Huaguang Zhang
Title: Self-learning Optimal Control for Power Systems by Using ADP: Recent Results and Applications

Abstract: As is known, it is often computationally untenable to run dynamic programming due to “curse of dimensionality”. Adaptive dynamic programming (ADP) is a powerful tool in solving the optimal control problems of complex nonlinear systems based on the principle of optimality and neural networks. In this talk, the self-learning optimal control issues will be addressed as follows: 1) The fundamental theory and recent development of ADP-based optimal control; 2) The event-triggered ADP for multi-player games is proposed in an on-line fashion, which can remove the requirement of control information in the triggering condition; 3) Considering the practical applications, we further study the optimal control of the multi-area power system and hybrid wind/solar systems to solve the accurate current sharing and realize the voltage and frequency regulation. Some examples are provided to show that the proposed method has good robustness to the uncertainty and unmodelled dynamics of the power systems.
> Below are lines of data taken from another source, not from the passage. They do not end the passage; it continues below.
Lemma waiting_one_ok now s v loras r rest s' next :
  loop_inv s0 s v -> r ∈ live s0 -> r ∉ running s0 -> r ∉ running s -> (0 < v_budget v)%Z ->
  waiting_one now s v loras r rest = Ok (s', next) ->
  match next with
  | None => loop_inv s0 s' v /\ running s' = running s /\ waiting s' = waiting s
  | Some (v', _) => loop_inv s0 s' v' /\ running s' = running s ++ [r] /\ waiting s' = rest /\
      v_preempted v' = v_preempted v
  end.
Proof using H0 EnvLaws0.
  intros Hi Hl Hnr0 Hnr Hbud H. unfold waiting_one in H. cbn zeta in H.
  apply bind_ok in H as ([kv [cb nc]] & Hcb & H). apply computed_nonneg in Hcb.
  apply bind_ok in H as (u & Hn & H). apply py_assert_ok, Z.ltb_lt in Hn.
  set (ext := external_tokens _ _ nc) in *. assert (Hext : (0 <= ext)%Z) by apply external_nonneg.
  clearbody ext. cbn [set_kv conf] in Hn, H.
  set (n := Z.min _ _) in *.
  fold (choose_inputs (set_kv kv s) (obj s r) (nc + ext) n (v_encoder_budget v)) in H.
  apply bind_ok in H as ([[inputs n'] eb] & Hch & H). apply choose_inputs_ok in Hch as [Hn' Hsame]; [|lia].
  assert (Hnn : (n <= v_budget v /\ nc + ext + n <= num_tokens (obj s r))%Z).
  { assert (cap_prefill (conf s) (num_tokens (obj s r) - (nc + ext)) <= num_tokens (obj s r) - (nc + ext))%Z; [|lia].
    unfold cap_prefill in *. destruct (_ && _) eqn:Ec; [|lia]. apply andb_true_iff in Ec as [_ Ec%Z.ltb_lt]. lia. }
  destruct (has_encoder_inputs (obj s r) && (n' =? 0)%Z) eqn:Ez.
  { injection H as <- <-. split; [by apply loop_inv_kv|done]. }
  apply bind_ok in H as ([kv' nb] & _ & H).
  destruct nb as [nb|]; [|injection H as <- <-; split; [by do 2 apply loop_inv_kv|done]].
  apply bind_ok in H as (v1 & Hv1 & H). apply bind_ok in H as (s2 & Hal & H). injection H as <- <-.
  apply allocate_inputs_frame in Hal as [e ->]. apply take_waiting_ok in Hv1 as (V1 & V2 & V3 & V4 & V5 & V6).
  assert (Hn1 : (1 <= n')%Z).
  { destruct (has_encoder_inputs (obj s r)); [|rewrite Hsame by done; lia].
    apply Z.eqb_neq in Ez. lia. }
  destruct (to_running_ok now (set_kv kv' (set_kv kv s)) r rest ext (nc + ext)) as (T1 & T2 & T3 & T4 & T5 & T6 & T7 & T8).
  set (s1 := to_running _ _ _ _ _ _) in *. clearbody s1.
  pose proof (lv_range _ _ _ Hi r Hl) as (R1 & R2 & R3). pose proof (static_num_tokens _ _ T5) as Hnt.
  change (obj (set_kv kv' (set_kv kv s)) r) with (obj s r) in *.
  unfold in_range, num_tokens_with_spec in *. unfold num_tokens in *.
  split_and!; [|done|done|done].
  apply (scheduled_inv s v _ _ r n' (cb ++ nb) None); try done.
  - intros Hin. by apply Hnr, (lv_sched _ _ _ Hi).
  - lia.
  - destruct T1; by split.
  - intros x. cbn. rewrite T2. cbn. rewrite elem_of_app, list_elem_of_singleton. tauto.
  - change (obj (set_enc e s1) r) with (obj s1 r). unfold in_range, num_tokens_with_spec, num_tokens. rewrite T7. lia.
  - change (obj (set_enc e s1) r) with (obj s1 r). unfold in_range, num_tokens_with_spec, num_tokens. cbn. rewrite T7. lia.
  - change (obj (set_enc e s1) r) with (obj s1 r). unfold drafts_fit, num_tokens. cbn. rewrite T7. split; [lia|done].
Qed.

(** ** The waiting queue *)

Record waiting_result (s s' : Scheduler) (v v' : vars) (queue skipped skipped' : list nat) (adm : list nat) : Prop := {
  wr_inv : loop_inv s0 s' v';
  wr_running : running s' = running s ++ adm;
  wr_sub : adm `sublist_of` queue;
  wr_queue : reverse skipped' ++ waiting s' = reverse skipped ++ without adm queue;
  wr_limit : length (running s') <= max_num_running_reqs (conf s0);
  wr_preempted : v_preempted v' = v_preempted v;
}.

Lemma waiting_stop s v skipped :
  loop_inv s0 s v -> length (running s) <= max_num_running_reqs (conf s0) ->
  waiting_result s s v v (waiting s) skipped skipped [].
Proof. intros Hi Hl. split; try done; [by rewrite app_nil_r|apply sublist_nil_l|by rewrite without_nil]. Qed.

Lemma waiting_skip s s1 s' v v' r rest skipped skipped' adm :
  running s1 = running s -> r ∉ rest ->
  waiting_result s1 s' v v' rest (r :: skipped) skipped' adm ->
  waiting_result s s' v v' (r :: rest) skipped skipped' adm.
Proof.
  intros Hrun Hr [H1 H2 H3 H4 H5 H6]. split; try done; [by rewrite H2, Hrun|by constructor|].
  rewrite H4, reverse_cons, <-app_assoc. by rewrite without_keep.
Qed.

Lemma waiting_take s s1 s' v v1 v' r rest skipped skipped' adm :
  running s1 = running s ++ [r] -> v_preempted v1 = v_preempted v -> r ∉ rest ->
  waiting_result s1 s' v1 v' rest skipped skipped' adm ->
  waiting_result s s' v v' (r :: rest) skipped skipped' (r :: adm).
Proof.
  intros Hrun Hp Hr [H1 H2 H3 H4 H5 H6]. split; try done.
  - by rewrite H2, Hrun, <-app_assoc.
  - by constructor.
  - by rewrite without_take.
  - congruence.
Qed.

Lemma waiting_loop_ok now ready s v loras queue skipped s' v' skipped' :
  loop_inv s0 s v -> waiting s = queue -> (forall r, r ∈ queue -> r ∈ live s0 /\ r ∉ running s0) -> NoDup (queue ++ running s) ->
  length (running s) <= max_num_running_reqs (conf s0) ->
  waiting_loop now ready s v loras queue skipped = Ok (s', v', skipped') ->
  exists adm, waiting_result s s' v v' queue skipped skipped' adm.
Proof using H0 EnvLaws0.
  revert s v loras skipped. induction queue as [|r rest IH]; intros s v loras skipped Hi Hw Hl Hnd Hlim; cbn [waiting_loop].
  { intros [= <- <- <-]. exists []. pose proof (waiting_stop s v skipped Hi Hlim) as Hres. by rewrite Hw in Hres. }
  pose proof (fr_conf _ _ (lv_frame _ _ _ Hi)) as Hconf. rewrite Hconf.
  destruct (negb (0 <? v_budget v)%Z || (length (running s) =? max_num_running_reqs (conf s0))) eqn:Hstop.
  { intros [= <- <- <-]. exists []. pose proof (waiting_stop s v skipped Hi Hlim) as Hres. by rewrite Hw in Hres. }
  apply orb_false_iff in Hstop as [Hb%negb_false_iff%Z.ltb_lt Hlen%Nat.eqb_neq].
  cbn in Hnd. apply NoDup_cons in Hnd as [Hr Hnd]. rewrite not_elem_of_app in Hr. destruct Hr as [Hr1 Hr2].
  destruct (Hl r ltac:(by left)) as [Hrl Hr0].
  assert (Hl' : forall x, x ∈ rest -> x ∈ live s0 /\ x ∉ running s0) by (intros x Hx; apply Hl; by right).
  assert (Hskip : forall s1, loop_inv s0 s1 v -> running s1 = running s ->
    waiting_loop now ready (set_waiting rest s1) v loras rest (r :: skipped) = Ok (s', v', skipped') ->
    exists adm, waiting_result s s' v v' (r :: rest) skipped skipped' adm).
  { intros s1 Hi1 Hrun1 H. destruct (IH (set_waiting rest s1) v loras (r :: skipped)) as [adm Hres]; try done.
    - by apply loop_inv_queue.
    - cbn. by rewrite Hrun1.
    - cbn. by rewrite Hrun1.
    - exists adm. by apply (waiting_skip s (set_waiting rest s1)). }
  destruct (_ && negb _) eqn:Hfsm; [by apply Hskip|]. clear Hfsm.
  set (s1 := if bool_decide _ then _ else _).
  assert (Hs1 : loop_inv s0 s1 v /\ running s1 = running s /\ waiting s1 = waiting s).
  { subst s1. destruct (bool_decide _); [|done]. split; [|done].
    replace (update r (set_status WAITING) s) with (set_waiting (waiting s) (update r (set_status WAITING) s)) by done.
    apply loop_inv_requeue; try done. unfold waiting_status. cbn. set_solver. }
  clearbody s1. destruct Hs1 as (Hi1 & Hrun1 & Hw1).
  destruct (lora_blocked _ _ _); [by apply Hskip|]. clear Hskip.
  intros H. apply bind_ok in H as ([s2 next] & Hone & H).
  pose proof (waiting_one_ok now s1 v loras r rest s2 next Hi1 Hrl Hr0 ltac:(by rewrite Hrun1) Hb Hone) as Hres.
  destruct next as [[v2 loras2]|].
  - destruct Hres as (Hi2 & Hrun2 & Hw2 & Hp2).
    destruct (IH s2 v2 loras2 skipped) as [adm Hadm]; try done.
    + rewrite Hrun2, Hrun1, app_assoc. apply NoDup_app. split_and!; [done| |apply NoDup_singleton].
      intros x Hx ->%list_elem_of_singleton. by apply elem_of_app in Hx as [Hx|Hx].
    + rewrite Hrun2, Hrun1, length_app. cbn. lia.
    + exists (r :: adm). apply (waiting_take s s2 s' v v2); try done. by rewrite Hrun2, Hrun1.
  - injection H as <- <- <-. destruct Hres as (Hi2 & Hrun2 & Hw2). exists [].
    replace (r :: rest) with (waiting s2) by congruence.
    destruct (waiting_stop s2 v skipped Hi2) as [W1 W2 W3 W4 W5 W6]; [by rewrite Hrun2, Hrun1|].
    split; try done. by rewrite W2, Hrun2, Hrun1.
Qed.

(** ** The end of the step *)

(** How the queues may look after a step: either the last running requests were
    preempted, all to the head of the waiting queue and in their order, or some
    waiting requests were admitted, in the order of the queue. *)
Definition queues_after (s : Scheduler) : Prop :=
  (exists k, k < length (running s0) /\ running s = take k (running s0) /\
     waiting s = drop k (running s0) ++ waiting s0) \/
  (exists adm, adm `sublist_of` waiting s0 /\ running s = running s0 ++ adm /\ waiting s = without adm (waiting s0)).

Lemma vars_init_inv : (0 <= max_num_scheduled_tokens (conf s0))%Z -> loop_inv s0 s0 (vars_init (conf s0)).
Proof using H0.
  intros Hm. destruct H0 as [S1 S2 S3 S4 S5 S6].
  split; cbn [scheduled_of vars_init v_new v_resumed v_running v_scheduled v_new_blocks v_budget app]; try done.
  - constructor.
  - intros r Hr. by apply elem_of_nil in Hr.
  - intros id. rewrite lookup_empty. split; [by intros [? ?]|]. intros (r & Hr & _). by apply elem_of_nil in Hr.
  - intros id. rewrite !lookup_empty. split; intros [? ?]; done.
  - intros r Hr. split; [apply elem_of_app; by right|by apply S3].
  - intros r Hr Hn. apply elem_of_app in Hr as [Hr|Hr]; [by apply S4|done].
  - intros id. cbn. rewrite !lookup_empty. by intros [? ?].
Qed.

Lemma run_queues_init : run_queues s0 s0 (vars_init (conf s0)) (length (running s0)).
Proof.
  split; cbn [vars_init v_index v_preempted v_running v_new v_resumed]; try done.
  - lia.
  - by rewrite take_ge.
  - by rewrite drop_ge.
  - by rewrite drop_ge.
Qed.

Lemma schedule_waiting_ok now ready s v k s' v' :
  loop_inv s0 s v -> run_queues s0 s v k -> schedule_waiting now ready s v = Ok (s', v') ->
  loop_inv s0 s' v' /\ queues_after s' /\ length (running s') <= max_num_running_reqs (conf s0).
Proof using H0 EnvLaws0.
  intros Hi Hq. pose proof Hq as [[_ Hk] Hr Hw Hp _ _]. unfold schedule_waiting. intros H.
  apply bind_ok in H as (loras & _ & H). apply bind_ok in H as ([[s1 v1] sk] & Hl & H). injection H as <- <-.
  pose proof (so_limit _ H0) as Hlim.
  destruct (decide (k = length (running s0))) as [->|Hne].
  - rewrite drop_ge in Hp, Hw by done. rewrite take_ge in Hr by done. cbn in Hw. rewrite Hp in Hl. cbn in Hl.
    pose proof (so_nodup _ H0) as Hnd. pose proof Hnd as (Hnd1 & Hnd2 & Hnd3)%NoDup_app.
    destruct (waiting_loop_ok now ready s v loras (waiting s) [] s1 v1 sk) as [adm [W1 W2 W3 W4 W5 W6]]; [done|done| | | |done|].
    + intros r Hrw. rewrite Hw in Hrw. split; [apply elem_of_app; by left|by apply Hnd2].
    + by rewrite Hw, Hr.
    + by rewrite Hr.
    + split; [by apply loop_inv_queue|]. split; [|done]. right. exists adm. cbn in W4. cbn. rewrite Hw in *.
      split_and!; [done|by rewrite W2, Hr|done].
  - assert (Hne' : v_preempted v <> []).
    { rewrite Hp. intros E'. apply (f_equal length) in E'. rewrite length_reverse, length_drop in E'. cbn in E'. lia. }
    destruct (v_preempted v) as [|p ps] eqn:Evp; [done|]. injection Hl as <- <- <-. cbn.
    split; [by apply loop_inv_queue|]. rewrite Hr. split; [|rewrite length_take; lia].
    left. exists k. cbn. split_and!; [lia|done|done].
Qed.

Lemma check_constraints_ok s v :
  loop_inv s0 s v -> length (running s) <= max_num_running_reqs (conf s0) -> check_constraints s v = Ok tt.
Proof.
  intros Hi Hlim. pose proof Hi as [L1 L2 L3 L4 L5 _ _ _ _ _ _ _ _ _ _].
  unfold check_constraints. rewrite (fr_conf _ _ L1).
  rewrite (proj2 (Z.leb_le _ _)) by lia. cbn. rewrite (proj2 (Z.leb_le _ _)) by lia. cbn.
  rewrite (proj2 (Nat.leb_le _ _) Hlim). cbn.
  assert (length (scheduled_of v) <= length (running s)).
  { apply submseteq_length. by apply NoDup_submseteq. }
  unfold scheduled_of in H. rewrite !length_app in H. rewrite (proj2 (Nat.leb_le _ _)) by lia. done.
Qed.

(** Looking a request up leaves its entry, possibly empty. *)
Definition touched (m m' : KVCacheManager) : Prop :=
  m' = m \/ exists id, m' = set_req_blocks (<[id := blocks_of m id]> (req_to_blocks m)) m.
Biography: Huaguang Zhang received the Ph.D. degree from Southeast University, Nanjing, China, in 1991. From 1992 to 1994, he did his postdoctoral research at Northeastern University, Shenyang, China. He has been with Northeastern University since 1991, and is currently as a Full Professor and Ph.D. advisor. He has authored and coauthored over 300 journal and conference papers, four monographs and co-invented more than 50 patents. He has been severing as an associate Editor of Automatica since 2008, an associate Editor of IEEE Transactions on neural networks since 2010, an associate Editor of IEEE Transactions on Cybernetics since 2007, an associate editor of Neurocomputing since 2007. In addition, he is a fellow of IEEE, the former E-letter Chair, and the former Chair of Adaptive Dynamic Programming & Reinforcement Learning Technical Committee in IEEE Computational Intelligence Society. Besides those he has been a member of the Neural Systems and Applications (NSA) Committee of IEEE Circuits and Systems Society, a member of the Blind Signal Processing (BSP) Committee of IEEE Circuits and Systems Society, a member of the Technical Committee on Computational Intelligence of the Systems, Man, and Cybernetics Society since 2007. He was awarded the Outstanding Youth Science Foundation Award from the National Natural Science Foundation Committee of China in 2003. He was named the Cheung Kong Scholar by the Education Ministry of China in 2005. He is a recipient of the IEEE Transactions on Neural Networks Outstanding Paper Award (2012) and Andrew P. Sage Best Transactions Paper Award (2015) with IEEE SMC Society. His current research interests include Adaptive Dynamic Programming, Fuzzy System Theory, Fuzzy Control, Neural Network-Based Control, Adaptive Control, Complex Industry Process Automation, Electric Power System Automation, Motor Driving System Automation, Integrated Energy System Optimization.